La otra aseveración que cae por su propio peso es que la disputa interna fortalece. “Todos queremos la unidad -decían los candidatos de Cumplir- pero después de una interna”. Más allá de la retórica de que en las internas abiertas es el pueblo el que decide, el poder real incide fuertemente en el clima de interna, y hubiera operado de manera directa para apartar a Cristina de la discusión central con el macrismo. La confrontación interna no garantiza por sí misma la unidad, ni el triunfo ni el crecimiento electoral, como lo demuestran la interna del FpV de la Provincia de Buenos Aires en 2015 y la reciente interna en la Provincia de Santa Fe. El planteo de que la suma de votos de Unidad Ciudadana y de Cumplir hubiera derrotado al macrismo, brinda sólo una mirada aritmética, y omite la mirada política sobre el hecho. 

Contra todo esto nos enfrentamos electoralmente el 22 de octubre. El macrismo es la versión remozada de esos intereses y de esos dispositivos culturales y comunicacionales, con un nivel inédito de planificación y financiamiento interno y externo. Desde esa descomunal estructura de poder, no sólo se fijó el objetivo de garantizar el triunfo del proyecto oficial, sino también de que la alternativa electoral y política del macrismo estuviera representada por ese perfil de dirigentes justicialistas predispuestos a negociar con quien sea, bajo la excusa de que hay que garantizar la “gobernabilidad” o ejercer una “oposición responsable”, con prescindencia del modelo de país al que puedan ser funcionales. 

Sin embargo, el poder fracasó en su propósito de que la polarización se estableciera al interior del modelo neoliberal, entre el macrismo y el justicialismo amigable, que tan bien expresan Massa, Randazzo, Urtubey, Picheto, Bárbaro. La unión entre la coherencia del proyecto nacional y popular encabezado por Cristina Kirchner y los estragos generados en estos casi dos años de gobierno, echó por tierra aquellas intenciones y situó la línea divisoria en la confrontación entre el modelo neoliberal y el proyecto nacional. Ningún dirigente de los que el poder fue moldeando para que desempeñara el papel de partenaire de Macri resultó victorioso en los últimos comicios, de modo que pudiera ser erigido como posible líder opositor. Ese lugar quedó para Cristina, por su perfil claramente antagónico con el modelo de ajuste y por el alto porcentaje de votos obtenidos en la Provincia de Buenos Aires y en otras provincias del país. 
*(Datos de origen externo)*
(** * Operon: expression-tree genome and recombination engine

    A shallow embedding of
      - include/operon/operators/recombinator/plus.hpp
      - include/operon/operators/recombinator/os.hpp
      - include/operon/core/tree.hpp, src/core/tree.cpp
      - include/operon/nnls/tiny_cost_function.hpp
    together with the properties the specification states about them. *)

From Stdlib Require Import ZArith List Bool Lia Arith PeanoNat.
From Stdlib Require Import Permutation Sorted.
From Stdlib Require Import Floats.SpecFloat.
Import ListNotations.

Set Implicit Arguments.
Set Warnings "-notation-for-abbreviation,-register-all".


(* ================================================================= *)
(** * IEEE-754 doubles, as the recombinators use them *)

(** C++ [double] is binary64.  Values are [spec_float]s; the operations
    below are the ones that occur in the sources: [<], [>],
    [std::isfinite], [std::max], [std::min], the three
    [std::numeric_limits<double>] constants, the conversion from [size_t]
    and the division. *)
Module Double.

Definition prec : Z := 53.
Definition emax : Z := 1024.

Definition double := spec_float.

(** A well-formed binary64 datum (canonical mantissa, bounded exponent). *)
Definition valid (x : double) : bool := valid_binary prec emax x.

Definition lt (a b : double) : bool := SFltb a b.
Definition gt (a b : double) : bool := lt b a.
Definition le (a b : double) : bool := SFleb a b.
Definition ge (a b : double) : bool := le b a.

(** [std::isfinite]: neither an infinity nor a NaN. *)
Definition isfinite (x : double) : bool :=
  match x with
  | S754_zero _ | S754_finite _ _ _ => true
  | S754_infinity _ | S754_nan => false
  end.

Definition isnan (x : double) : bool :=
  match x with
  | S754_nan => true
  | _ => false
  end.

(** [std::max(a, b)] is [(a < b) ? b : a]; [std::min(a, b)] is
    [(b < a) ? b : a]. *)
Definition std_max (a b : double) : double := if lt a b then b else a.
Definition std_min (a b : double) : double := if lt b a then b else a.

(** [std::numeric_limits<double>::max()]: the largest finite value,
    (2^53 - 1) * 2^971. *)
Definition numeric_limits_max : double := SFmax_float prec emax.

(** [std::numeric_limits<double>::min()]: the smallest positive normal
    value, 2^-1022. *)
Definition numeric_limits_min : double :=
  S754_finite false (Pos.iter xO xH 52) (-1074).

(** [std::numeric_limits<double>::lowest()]: the most negative finite
    value, [-max()]. *)
Definition numeric_limits_lowest : double := SFopp numeric_limits_max.

(** [static_cast<double>] of an unsigned integer (round to nearest even). *)
Definition of_size_t (z : Z) : double := binary_normalize prec emax z 0 false.

(** A signed integer literal or value converted to [double]. *)
Definition of_Z (z : Z) : double := binary_normalize prec emax z 0 false.

Definition div (a b : double) : double := SFdiv prec emax a b.

(** The literal [0] returned as a [double]. *)
Definition zero : double := S754_zero false.

(** The doubles of the specification's scenarios, mantissa and exponent
    written out: 1, -1, 2, 2.5, 5, 7 and 9. *)
Definition one : double := S754_finite false 4503599627370496 (-52).
Definition minus_one : double := S754_finite true 4503599627370496 (-52).
Definition two : double := S754_finite false 4503599627370496 (-51).
Definition two_and_a_half : double := S754_finite false 5629499534213120 (-51).
Definition five : double := S754_finite false 5629499534213120 (-50).
Definition seven : double := S754_finite false 7881299347898368 (-50).
Definition nine : double := S754_finite false 5066549580791808 (-49).

(** The order embeds into a lexicographic order on integer triples. *)
Definition rank (a : double) : Z * Z * Z :=
  match a with
  | S754_nan => (0, 0, 0)
  | S754_infinity true => (-2, 0, 0)
  | S754_infinity false => (2, 0, 0)
  | S754_zero _ => (0, 0, 0)
  | S754_finite true m e => (-1, - e, - Zpos m)
  | S754_finite false m e => (1, e, Zpos m)
  end%Z.

Definition lex_lt (x y : Z * Z * Z) : Prop :=
  let '(a, b, c) := x in
  let '(a', b', c') := y in
  (a < a' \/ (a = a' /\ (b < b' \/ (b = b' /\ c < c'))))%Z.

Definition lex_le (x y : Z * Z * Z) : Prop :=
  let '(a, b, c) := x in
  let '(a', b', c') := y in
  (a < a' \/ (a = a' /\ (b < b' \/ (b = b' /\ c <= c'))))%Z.

End Double.

(** [size_t] is 64 bits wide; unsigned arithmetic wraps. *)
Definition size_max : Z := 2 ^ 64.
Definition wrap (z : Z) : Z := z mod size_max.

(* ================================================================= *)
(** * The recombinators *)

Module Recombinator.
Import Double.

(** Modelled from the spec: the individual type (core/operator.hpp is
    not in src/): a genotype plus its cached fitness.  [Fitness] is the
    component at [TSelector::SelectableIndex], the only one the
    recombinators read or write. *)
Record Individual (genotype : Type) : Type := mkIndividual {
  Genotype : genotype;
  Fitness : double
}.
Arguments mkIndividual {genotype} _ _.
Arguments Genotype {genotype} _.
Arguments Fitness {genotype} _.

Definition set_Genotype {G} (x : Individual G) (g : G) : Individual G :=
  mkIndividual g (Fitness x).
Definition set_Fitness {G} (x : Individual G) (f : double) : Individual G :=
  mkIndividual (Genotype x) f.

(** The recombinator's private state of os.hpp. *)
Record OSState : Type := mkOSState {
  lastEvaluations : Z;       (* mutable size_t lastEvaluations *)
  maxSelectionPressure : Z   (* size_t maxSelectionPressure *)
}.

(** What one call of [operator()] computed on the way, whether or not
    an offspring came out of it: the two decisions, the indices of the
    contributing parents (one for mutation alone, two for crossover),
    the genotype that was built and the fitness the evaluator gave it. *)
Record Trial (genotype : Type) : Type := mkTrial {
  doCrossover : bool;
  doMutation : bool;
  parents : list nat;
  child_genotype : genotype;
  f : double
}.
Arguments mkTrial {genotype} _ _ _ _ _.
Arguments doCrossover {genotype} _.
Arguments doMutation {genotype} _.
Arguments parents {genotype} _.
Arguments child_genotype {genotype} _.
Arguments f {genotype} _.

Definition triggered {G} (t : Trial G) : bool := doCrossover t || doMutation t.

Section Operators.
(** The generator [operon::rand_t], passed by reference to every
    collaborator: each call consumes it and leaves a new state (the
    generator is written last here, so that a call is an action of
    the state-passing type [M] below). *)
Variable rand_t : Type.
Variable genotype : Type.
Let T : Type := Individual genotype.

(** [std::uniform_real_distribution<double>] applied to the generator. *)
Variable uniformReal : rand_t -> double * rand_t.
(** The selector returns an index into its population view. *)
Variable selector : rand_t -> nat * rand_t.
Variable crossover : genotype -> genotype -> rand_t -> genotype * rand_t.
Variable mutator : genotype -> rand_t -> genotype * rand_t.
Variable evaluator : T -> rand_t -> double * rand_t.

(** [TSelector::Maximization]. *)
Variable Max : bool.
(** [Selector().Population()], frozen for the generation. *)
Variable population : list T.
(** A default-constructed [TSelector::SelectableType]. *)
Variable T_default : T.

(** State passing over the generator. *)
Definition M (A : Type) : Type := rand_t -> A * rand_t.
Definition ret {A} (a : A) : M A := fun r => (a, r).
Definition bind {A B} (c : M A) (k : A -> M B) : M B :=
  fun r => let (a, r') := c r in k a r'.

Notation "x <- c ;; k" := (bind c (fun x => k))
  (at level 61, c at next level, right associativity).
Notation "' p <- c ;; k" := (bind c (fun x => match x with p => k end))
  (at level 61, p pattern, c at next level, right associativity).

(** [population[i]]. *)
Definition at_ (i : nat) : T := nth i population T_default.

(** plus.hpp, line 66: the fitness stored in the child. *)
Definition clamp (f : double) : double :=
  if isfinite f then f
  else if Max then numeric_limits_min else numeric_limits_max.

(** plus.hpp, lines 68-82: which individual survives. *)
Definition Plus_survivor (doCrossover : bool) (first second : nat) (child : T) : T :=
  if doCrossover then
    if Max && lt (Fitness child) (std_max (Fitness (at_ first)) (Fitness (at_ second))) then
      if gt (Fitness (at_ first)) (Fitness (at_ second)) then at_ first else at_ second
    else if negb Max && gt (Fitness child) (std_min (Fitness (at_ first)) (Fitness (at_ second))) then
      if lt (Fitness (at_ first)) (Fitness (at_ second)) then at_ first else at_ second
    else child
  else
    if Max && lt (Fitness child) (Fitness (at_ first)) then at_ first
    else if negb Max && gt (Fitness child) (Fitness (at_ first)) then at_ first
    else child.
El poder planeaba aislarla, hacerla formar parte del pasado y ubicarla como una expresión ideológica marginal, sin pretensiones de disputar el gobierno. No dio un instante de tregua a través de titulares y editoriales gráficos, comentarios radiales, zócalos televisivos, programas políticos, citaciones judiciales, descripción tan pormenorizada como falsa de supuestas rutas de dinero mal habido, escenografías grandilocuentes sobre detenciones y presuntos delitos de ex funcionarios, alusiones de la prensa internacional. Pero nada hizo mella en la integridad de Cristina ni en la moral de las fuerzas políticas que la apoyamos, sino que esa relación está consolidada y nos permite hoy continuar en el centro del escenario nacional y alimentar la esperanza de volver al gobierno. 

El resultado electoral sitúa a Cristina en el centro de la convocatoria a un gran frente político y social que exprese el modelo alternativo de país, cuya plataforma de lanzamiento es la memoria reciente de las experiencias populares en la Argentina y la región, pero que deberá renovarse y ponerse al día de acuerdo con todo lo acontecido en los últimos tiempos, tanto en el país, como en la región y en el mundo. De lo que se trata no es de repetir la experiencia anterior, sino de construir una renovada esperanza a partir de que nos proponemos mejorarla y profundizarla. El sueño convocante no debe ser un segundo ciclo de gobierno, sino la construcción de un bloque social y político con el poder suficiente para cambiar la hegemonía cultural y económica que nos ha dominado.